O mercado automotivo brasileiro apresentou um cenário misto em fevereiro, com as vendas de veículos registrando crescimento em relação ao mês anterior, mas a produção e as exportações mostrando sinais de preocupação. Os dados foram divulgados nesta sexta-feira (6) pela Associação Nacional dos Fabricantes de Veículos Automotores (Anfavea), trazendo um panorama detalhado do setor.
As vendas de veículos cresceram 8,6% em fevereiro na comparação com janeiro, chegando a 185,2 mil emplacamentos. Na comparação com fevereiro do ano passado, o crescimento foi de apenas 0,1%. No primeiro bimestre de 2026, as vendas somaram 355,7 mil unidades, resultado semelhante ao do mesmo período do ano passado.
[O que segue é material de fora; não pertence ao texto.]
Definition vitals (m : Monitor) : CoreWebVitals := coreWebVitals (metrics m).

Definition set_lcp (v : Vital.t) (m : Monitor) : Monitor :=
  set_coreWebVitals {| lcp := Some v; inp := inp (vitals m); cls := cls (vitals m) |} m.

Definition set_inp (v : Vital.t) (m : Monitor) : Monitor :=
  set_coreWebVitals {| lcp := lcp (vitals m); inp := Some v; cls := cls (vitals m) |} m.

Definition set_cls (v : Vital.t) (m : Monitor) : Monitor :=
  set_coreWebVitals {| lcp := lcp (vitals m); inp := inp (vitals m); cls := Some v |} m.

(** ** Rating functions *)

Definition rateLCP (value : Q) : string :=
  if Qle_bool value 2500 then "good"
  else if Qle_bool value 4000 then "needs-improvement"
  else "poor".

Definition rateFID (value : Q) : string :=
  if Qle_bool value 100 then "good"
  else if Qle_bool value 300 then "needs-improvement"
  else "poor".

Definition rateINP (value : Q) : string :=
  if Qle_bool value 200 then "good"
  else if Qle_bool value 500 then "needs-improvement"
  else "poor".

Definition rateCLS (value : Q) : string :=
  if Qle_bool value 0.1 then "good"
  else if Qle_bool value 0.25 then "needs-improvement"
  else "poor".

Definition rateFCP (value : Q) : string :=
  if Qle_bool value 1800 then "good"
  else if Qle_bool value 3000 then "needs-improvement"
  else "poor".

Definition rateTTI (value : Q) : string :=
  if Qle_bool value 3800 then "good"
  else if Qle_bool value 7300 then "needs-improvement"
  else "poor".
Esse desempenho indica uma certa estabilidade no mercado interno, apesar do cenário econômico desafiador.
Já a produção registrou aumento em fevereiro ante janeiro, com 204,3 mil novas unidades saindo das fábricas, um crescimento de 24,9% em relação às 163,6 mil unidades produzidas em janeiro. No entanto, no acumulado do ano, a produção foi de 368,0 mil autoveículos, um recuo de 8,9% na comparação com o primeiro bimestre do ano passado. Também houve recuo com relação a fevereiro de 2025 (8,2%). A Anfavea explica que, em 2025, o Carnaval caiu em março, contribuindo para um melhor ritmo de produção em fevereiro do ano passado.
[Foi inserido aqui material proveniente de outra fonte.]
(** Modelled from the spec: [mpol/coordinates.py] is not part of the sources
    at hand.  The record keeps the attributes of a [GridCoords] object that
    the Fourier layers read: the pixel width [cell_size] in arcseconds, the
    number of pixels per side [npix] and the pixel angular size [dl] in
    radians. *)
Record GridCoords : Type :=
  mkGridCoords { cell_size : R; npix : nat; dl : R }.

End GridCoords.

End Coordinates.

Module Utils.

Section Layouts.

Variable T : Type.

(** Modelled from the spec: [mpol/utils.py] is not part of the sources at
    hand.  The packed-to-ground conversion re-centers zero frequency to the
    middle of the two spatial axes, which is [fftshift] over axes 1 and 2. *)
Definition packed_cube_to_ground_cube (packed_cube : seq (seq (seq T))) :
  seq (seq (seq T)) :=
  Torch.fftshift packed_cube.

End Layouts.

End Utils.

(** ** [class FourierCube(nn.Module)] *)

Module FourierCube.

Import Coordinates.

Section Layer.

Variables (R : comNzRingType) (C : fieldType).
Variable toC : R -> C.
Variable tw : nat -> C.

(** [torch.abs] and [torch.angle] on one complex number *)
Variables cabs cangle : C -> R.

(** The constructor [GridCoords(cell_size=..., npix=...)] *)
Variable GridCoords_init : option R -> option int -> Py.result (GridCoords R).

(** The attributes of a layer; an attribute that was never assigned is
    [None]. *)
Record t : Type :=
  Layer { coords : option (GridCoords R); vis : option (seq (seq (seq C))) }.

Definition empty : t := Layer None None.

Definition set_coords (g : option (GridCoords R)) (self : t) : t :=
  Layer g (vis self).

Definition set_vis (v : seq (seq (seq C))) (self : t) : t :=
  Layer (coords self) (Some v).

Definition __init__ (cell_size0 : option R) (npix0 : option int)
    (coords0 : option (GridCoords R)) : Py.M t unit :=
  if Py.truthy_obj coords0 then
    Py.assert (Py.is_None npix0 && Py.is_None cell_size0)
      Errors.msg_coords_given ;;
    Py.setattr (set_coords coords0)
  else if Py.truthy_num npix0 || Py.truthy_num cell_size0 then
    Py.assert (Py.is_None coords0) Errors.msg_npix_given ;;
    let* g := Py.call (GridCoords_init cell_size0 npix0) in
    Py.setattr (set_coords (Some g))
  else Py.ret tt.

(** [FourierCube(cell_size, npix, coords)]: the new object, or the exception
    that escaped [__init__]. *)
Definition new (cell_size0 : option R) (npix0 : option int)
    (coords0 : option (GridCoords R)) : Py.result t :=
  match __init__ cell_size0 npix0 coords0 empty with
  | (inr _, self) => inr self
  | (inl e, _) => inl e
  end.

Definition forward (cube : Torch.tensor R) : Py.M t (seq (seq (seq C))) :=
  Py.assert (Torch.dim cube == 3%N) Errors.msg_cube_3d ;;
  let* g := Py.getattr "coords" coords in
  let v := Torch.scale3 (toC (cell_size g ^+ 2))
             (Torch.fftn tw (Torch.map3 toC (Torch.cube3 cube))) in
  Py.setattr (set_vis v) ;;
  Py.getattr "vis" vis.

Definition ground_vis : Py.M t (seq (seq (seq C))) :=
  Py.property "ground_vis"
    (let* v := Py.getattr "vis" vis in
     Py.ret (Utils.packed_cube_to_ground_cube v)).

Definition ground_amp : Py.M t (seq (seq (seq R))) :=
  Py.property "ground_amp"
    (let* gv := ground_vis in
     Py.ret (Torch.map3 cabs gv)).

Definition ground_phase : Py.M t (seq (seq (seq R))) :=
  Py.property "ground_phase"
    (let* gv := ground_vis in
     Py.ret (Torch.map3 cangle gv)).

End Layer.

End FourierCube.

(** ** [class NuFFTNarrow(nn.Module)] *)

Module NuFFTNarrow.

Import Coordinates.

Section Layer.

Variables (R : comNzRingType) (C : fieldType).
Variable toC : R -> C.

(** [np.pi] *)
Variable pi : R.

Variable GridCoords_init : option R -> option int -> Py.result (GridCoords R).

(** The non-uniform FFT primitive: [torchkbnufft.KbNufft(im_size)] applied
    to an image of shape [batch, nchan, npix, npix] and a trajectory of shape
    [2, N]. *)
Variable KbNufft :
  nat * nat -> seq (seq (seq (seq C))) -> seq (seq R) -> seq (seq (seq C)).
Segundo a entidade, o bom ritmo de vendas em fevereiro não foi suficiente para segurar o ritmo de produção no primeiro bimestre, fortemente impactada pelo recuo nas exportações. No total, 59,4 mil unidades foram embarcadas ao exterior no primeiro bimestre do ano, o que representa uma queda de 28% ante o mesmo período de 2025. Em fevereiro, foram exportadas 33,5 mil unidades, 29,6% a mais do que em janeiro (25,9 mil). Na comparação com fevereiro de 2025, houve queda de 34,0%.
O presidente da Anfavea, Igor Calvet, expressou preocupação com a situação. "Causa preocupação a retração expressiva nas exportações para a Argentina, mercado que nos ajudou muito nos resultados positivos de 2025", afirmou. A Argentina tem sido um parceiro comercial importante para o setor automotivo brasileiro, e a queda nas exportações para esse país pode impactar negativamente os resultados do ano.
O balanço mensal da associação mostra ainda que 28.120 unidades de veículos leves híbridos e elétricos foram emplacadas em fevereiro, representando 15,9% do total. A produção nacional chegou a 43% desse volume, a maior participação na série histórica apurada pela Anfavea. Esse dado reflete os investimentos em novas tecnologias e a crescente aceitação desses veículos no mercado brasileiro.
Calvet destacou os avanços do setor, mas também os desafios à frente. "O resultado dos investimentos em novas tecnologias e produtos é cada vez mais palpável. Temos desafios para manter nosso crescimento dos últimos anos, e o mais novo deles é a guerra no Oriente Médio, que pode ter impactos macroeconômicos e logísticos. Porém, de nossa parte, acreditamos na resiliência da cadeia automotiva brasileira e na firme intenção dos nossos associados de continuar investindo no país", disse.
O cenário apresentado pela Anfavea indica que, enquanto o mercado interno mostra sinais de recuperação, com as vendas em alta, as exportações e a produção enfrentam obstáculos. A dependência do mercado argentino e os eventos externos, como a guerra no Oriente Médio, são fatores que exigem atenção dos fabricantes e do governo para garantir a sustentabilidade do setor automotivo brasileiro.